YOUR GOAL: From the top of the entries below through the line containing "loop over the", return every line exactly as written, please, and stop there.

━━━ RECORDS SHOWN

(** * skyfield_solar: sunrise/sunset series per receiver, in Rocq

    A shallow embedding of [skyfield_solar.py].  The script is one module-level
    loop over the receivers of [dxcc]; for every receiver it walks the date
    list, asks the ephemeris ([find_discrete] over [sunrise_sunset]) for the
    events of each day at the transmitter, the receiver and the midpoint,
    appends minute-of-day values to six Python lists, and draws one chart.

    Modelling choices, all following the source:
    - Python floats are binary64: [PrimFloat.float].  A list element is a float
      object; [np.nan] is one shared object, every value returned by
      [convert_to_minutes] is a fresh one ([slot]).
    - Python ints are [Z]; strings are [string], read as the UTF-8 bytes of the
      Python [str] (the characters the script replaces are ASCII, so replacing
      bytes and replacing code points agree).
    - Exceptions are the [Raise] case of [result]; nothing in the script
      catches one.
    - skyfield, pygeodesy, matplotlib and the [datetime] calendar are outside
      the repository: their calls are the fields of [libraries], and each of
      them may raise. *)

From Stdlib Require Import ZArith List String Ascii Bool Lia QArith Qabs Lqa.
From Stdlib Require Import Numbers.DecimalString.
From Stdlib Require Import Floats.PrimFloat Floats.FloatOps Floats.SpecFloat.
From Stdlib Require Import Numbers.Cyclic.Int63.Uint63.
Import ListNotations.

Set Warnings "-inexact-float".
Local Open Scope Z_scope.

(* ===================================================================== *)
(** ** The Python runtime the script relies on *)
(* ===================================================================== *)

Module Py.

(** Exceptions that can reach the top level of the script. *)
Inductive exn : Type :=
| IndexError                 (* list.pop() on an empty list *)
| NameError                  (* reading an unbound loop variable *)
| ValueError                 (* truth value of an array with several items *)
| External (who : string).   (* raised inside a library call *)

Inductive result (A : Type) : Type :=
| Ok (a : A)
| Raise (e : exn).
Arguments Ok {A} a.
Arguments Raise {A} e.

Definition bind {A B} (c : result A) (k : A -> result B) : result B :=
  match c with
  | Ok a => k a
  | Raise e => Raise e
  end.

(** [len(l)] *)
Definition len {A} (l : list A) : Z := Z.of_nat (List.length l).

(** [l.pop()]: removes and returns the last item; IndexError when empty. *)
Fixpoint pop {A} (l : list A) : result (A * list A) :=
  match l with
  | [] => Raise IndexError
  | [x] => Ok (x, [])
  | y :: l' =>
      match pop l' with
      | Ok (x, r) => Ok (x, y :: r)
      | Raise e => Raise e
      end
  end.

(** Truth value of a numpy boolean array, as [if yt:] takes it: the item of
    a one-item array, False for an empty one, ValueError otherwise. *)
Definition array_truth (y : list bool) : result bool :=
  match y with
  | [] => Ok false
  | [b] => Ok b
  | _ => Raise ValueError
  end.

(** [s.replace(old, new)] for a one-character [old]. *)
Fixpoint replace (old : ascii) (new : string) (s : string) : string :=
  match s with
  | EmptyString => EmptyString
  | String c s' =>
      if Ascii.eqb c old then new ++ replace old new s'
      else String c (replace old new s')
  end%string.

(** [str(n)], which is also what [%s] and [%d] print for an int. *)
Definition str_of_int (n : Z) : string :=
  NilZero.string_of_int (Z.to_int n).

(** [float(n)] for an int below 2^63 in absolute value (every int of the
    script is; Python rounds to nearest as [of_uint63] does). *)
Definition float_of_int (n : Z) : float :=
  if n <? 0 then PrimFloat.opp (PrimFloat.of_uint63 (Uint63.of_Z (- n)))
  else PrimFloat.of_uint63 (Uint63.of_Z n).

(** [a / b] on two ints: the correctly rounded quotient, which for ints that
    are exact as floats is the binary64 division of the converted values. *)
Definition truediv (a b : Z) : float :=
  PrimFloat.div (float_of_int a) (float_of_int b).

End Py.
Import Py.

Declare Scope py_scope.
Notation "x <- c ;; k" := (Py.bind c (fun x => k))
  (at level 61, c at next level, right associativity) : py_scope.
Notation "' p <- c ;; k" := (Py.bind c (fun p => k))
  (at level 61, p pattern, c at next level, right associativity) : py_scope.
Local Open Scope py_scope.

(* ===================================================================== *)
(** ** convert_to_minutes *)
(* ===================================================================== *)

(** What [Time.utc_datetime()] returns: a [datetime]; the script reads its
    hour, minute and second. *)
Record datetime : Type := mkDatetime {
  hour : Z;
  minute : Z;
  second : Z;
  microsecond : Z
}.

(** The ranges the [datetime] type guarantees for its fields. *)
Definition valid_datetime (tn : datetime) : Prop :=
  0 <= hour tn < 24 /\ 0 <= minute tn < 60 /\ 0 <= second tn < 60
  /\ 0 <= microsecond tn < 1000000.

(** A skyfield [Time]: only its UTC calendar reading matters to the script. *)
Record Time : Type := mkTime { utc_datetime : datetime }.

(** [[
    tn = dt.utc_datetime()
    return tn.hour * 60 + tn.minute + tn.second / 60
    ]] *)
Definition convert_to_minutes (dt : Time) : float :=
  let tn := utc_datetime dt in
  PrimFloat.add (float_of_int (hour tn * 60 + minute tn))
                (truediv (second tn) 60).

(** Exact reading of a float as a rational ([None] for NaN and infinities). *)
Definition Q_of_float (f : float) : option Q :=
  match Prim2SF f with
  | S754_zero _ => Some 0%Q
  | S754_finite s m e =>
      let n := if s then Z.neg m else Z.pos m in
      Some (if 0 <=? e then inject_Z (n * 2 ^ e)
            else Qmake n (Z.to_pos (2 ^ (- e))))
  | S754_infinity _ | S754_nan => None
  end.

(** The minute of day as the exact rational the formula denotes. *)
Definition exact_minutes (tn : datetime) : Q :=
  (inject_Z (hour tn * 60 + minute tn) + Qmake (second tn) 60)%Q.

(** One float checked against the formula: not NaN, in range, and within
    2^-42 of the exact rational. *)
Definition minutes_ok (h m s : Z) : bool :=
  let v := convert_to_minutes (mkTime (mkDatetime h m s 0)) in
  negb (PrimFloat.is_nan v) && PrimFloat.leb 0 v && PrimFloat.ltb v 1440 &&
  match Q_of_float v with
  | Some q =>
      Qle_bool (Qabs (q - exact_minutes (mkDatetime h m s 0))) (Qmake 1 (2 ^ 42))
  | None => false
  end.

━━━━━━

RESPONSE FOR THIS EXERCISE:
(** * skyfield_solar: sunrise/sunset series per receiver, in Rocq

    A shallow embedding of [skyfield_solar.py].  The script is one module-level
    loop over the receivers of [dxcc]; for every receiver it walks the date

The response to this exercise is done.